Twenty water balloons down, one-hundred-thirty to go—
And you swear you can see the sun slowly setting; that over the past half-hour you’ve watched the thing travel a finger’s-length through the sky, and then you realize that you were looking at the sun and that’s why you can’t see too well anymore—that your blindness has nothing to do with your sixth and seventh and eighth beers, that you’re not dehydrated, no, but that you were staring at the sun, Fuckhead, you dunce.
But because you’re a good man I’ve restored your vision come the filling of the hundred-fiftieth, just in time for you to long for blindness again because these four tots who are your children and nephews didn’t bring their bathing-suits and they stand naked in front of you now, eyeing one anothers’ vulnerables with gormless bewilderment.
“Fuck me,” you say.
“What does that mean?” Winchester inquires.
“Now’s not the time to talk about that,” you say, and you slide them the tub of jiggling fun and brace yourself; you hold your ninth beer tighter and grimace; you squint; you long for a cozy blanket; you look around for help but no help is there nor is it coming because the six o’ clock news has stolen over the 75” TV and Cock Ackerly, who is a fantastic anchorman, tells tales of horrific things and the people listen to him—
Everybody but the children, that is, who stark-nakedly carouse inside the bounds of the dog-shit laden backyard of your in-laws with no care in the world for who killed who or what the Prime Minister4 did or whatever that latest study on dementia concluded—
Nay!
They’re naked with a hundred-fifty water balloons between them and none of the three boys have eyed that thingy of Blanche’s and wondered why it’s not a penis because to a child a child is a child and that’s all there needs to be ever:
A pal, somewhere.
Listen:
The water- balloon-fight has escalated to all-out war; there are no allies here, not even oneself to themselves because you just witnessed Boris press a blue one over his face until it exploded there. Blanche laughs at him, tries her hand at what her big brother did but is distracted when Emilio pelts her between the shoulder blades. She yells, “Fuck me!” and laughs horrendously, just like her mother, as she heads for a reload—
Winchester. Where is Winchester?
He is over there, urinating through the chainlink fence into the neighbour’s yard as the neighbour tends to her marigolds on its opposite side and the neighbour rears back and covers her mouth and signs a crucifix over her heart and glances up to the heavens.

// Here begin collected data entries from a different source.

(** X12.  The traffic of a flush of part_000.  On a display with an I2C
    device attached whose eight-bit limit [L] is not zero, with at most 255
    columns and at most 1024 rows and its buffer allocated, for a dirty
    window of [w] columns that is not empty, lies inside the buffer and
    starts in page [first_page], the call issues two clock settings and, for
    each of the [pages - first_page] pages, one page-select command and
    [ceil (w / L)] data transfers; the data transfers carry
    [(pages - first_page) * w] bytes of the buffer in all. *)
Theorem display_traffic fuel d dev bus :
  flushable d dev -> dirty_inside d ->
  (Z.to_nat (window_x2 d - window_x1 d + 1) <= fuel)%nat ->
  exists bus' sent,
    GrayOLED.display fuel d bus = Returns (reset d, bus') /\
    ops bus' = ops bus ++ sent /\
    Z.of_nat (length sent) =
      2 + (pages_of d - window_y1 d / 8)
          * (1 + (window_x2 d - window_x1 d + 1 + limit dev - 1) / limit dev) /\
    Z.of_nat (length (concat (payload <$> data_transfers sent))) =
      (pages_of d - window_y1 d / 8) * (window_x2 d - window_x1 d + 1).
Proof.
  intros Hd Hw Hfuel.
  destruct (display_ops fuel d dev bus Hd Hw Hfuel) as (bus' & Hrun & Hops).
  exists bus', (flush_ops d (limit dev)).
  split; [exact Hrun|]. split; [exact Hops|].
  pose proof (flushable_limit d dev Hd) as Hm.
  assert (Hn : Z.of_nat (length (page_range (window_y1 d / 8) (pages_of d)))
               = pages_of d - window_y1 d / 8).
  { unfold page_range. rewrite length_seqZ.
    destruct Hd as [_ _ HH _ _]. destruct Hw as (_ & _ & Hy1 & Hy2).
    unfold pages_of. lia. }
  split.
  - unfold flush_ops. simpl length. rewrite length_app. simpl length.
    rewrite Nat2Z.inj_succ, Nat2Z.inj_add.
    rewrite (length_concat_const (page_ops d (limit dev)) _
               (1 + (window_x2 d - window_x1 d + 1 + limit dev - 1)
                    / limit dev)).
    + rewrite Hn. lia.
    + intros p _. unfold page_ops. simpl length.
      rewrite Nat2Z.inj_succ, page_transfers_length; [lia|lia|].
      destruct Hw as (? & ? & _). lia.
  - rewrite data_transfers_flush_ops, payload_concat, <- list_fmap_compose.
    rewrite (length_concat_const _ _ (window_x2 d - window_x1 d + 1)).
    + now rewrite Hn.
    + intros p Hp. simpl.
      destruct (page_range_bounds d dev p Hd Hw Hp) as [Hp1 Hp0].
      pose proof (columns_length d dev p Hd Hw ltac:(lia)) as Hcol.
      pose proof (flushable_width d dev Hd) as HW.
      destruct Hw as (Hx1 & Hx2 & _).
      assert (0 <= p * WIDTH d) by (apply Z.mul_nonneg_nonneg; lia).
      rewrite page_transfers_payload by lia. exact Hcol.
Qed.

A dog is defecating next to the barbecue, out of which the grey smoke billows—
There must be at least seventy-five water balloons remaining—
So you run to get them.
“Outta the way!” you say, pushing aside young ‘un and tot.
And so the barbecue is punished into submission with your hard work and the kids love it and your mother-in-law thinks the hotdogs are fine and dandy.
Cousins
And were on sale, too! Hooray!
Ere can you find bratwurst at such a price.
That’s fun sometimes
Or the President, or the Grand Poohbah from whichever country you hail.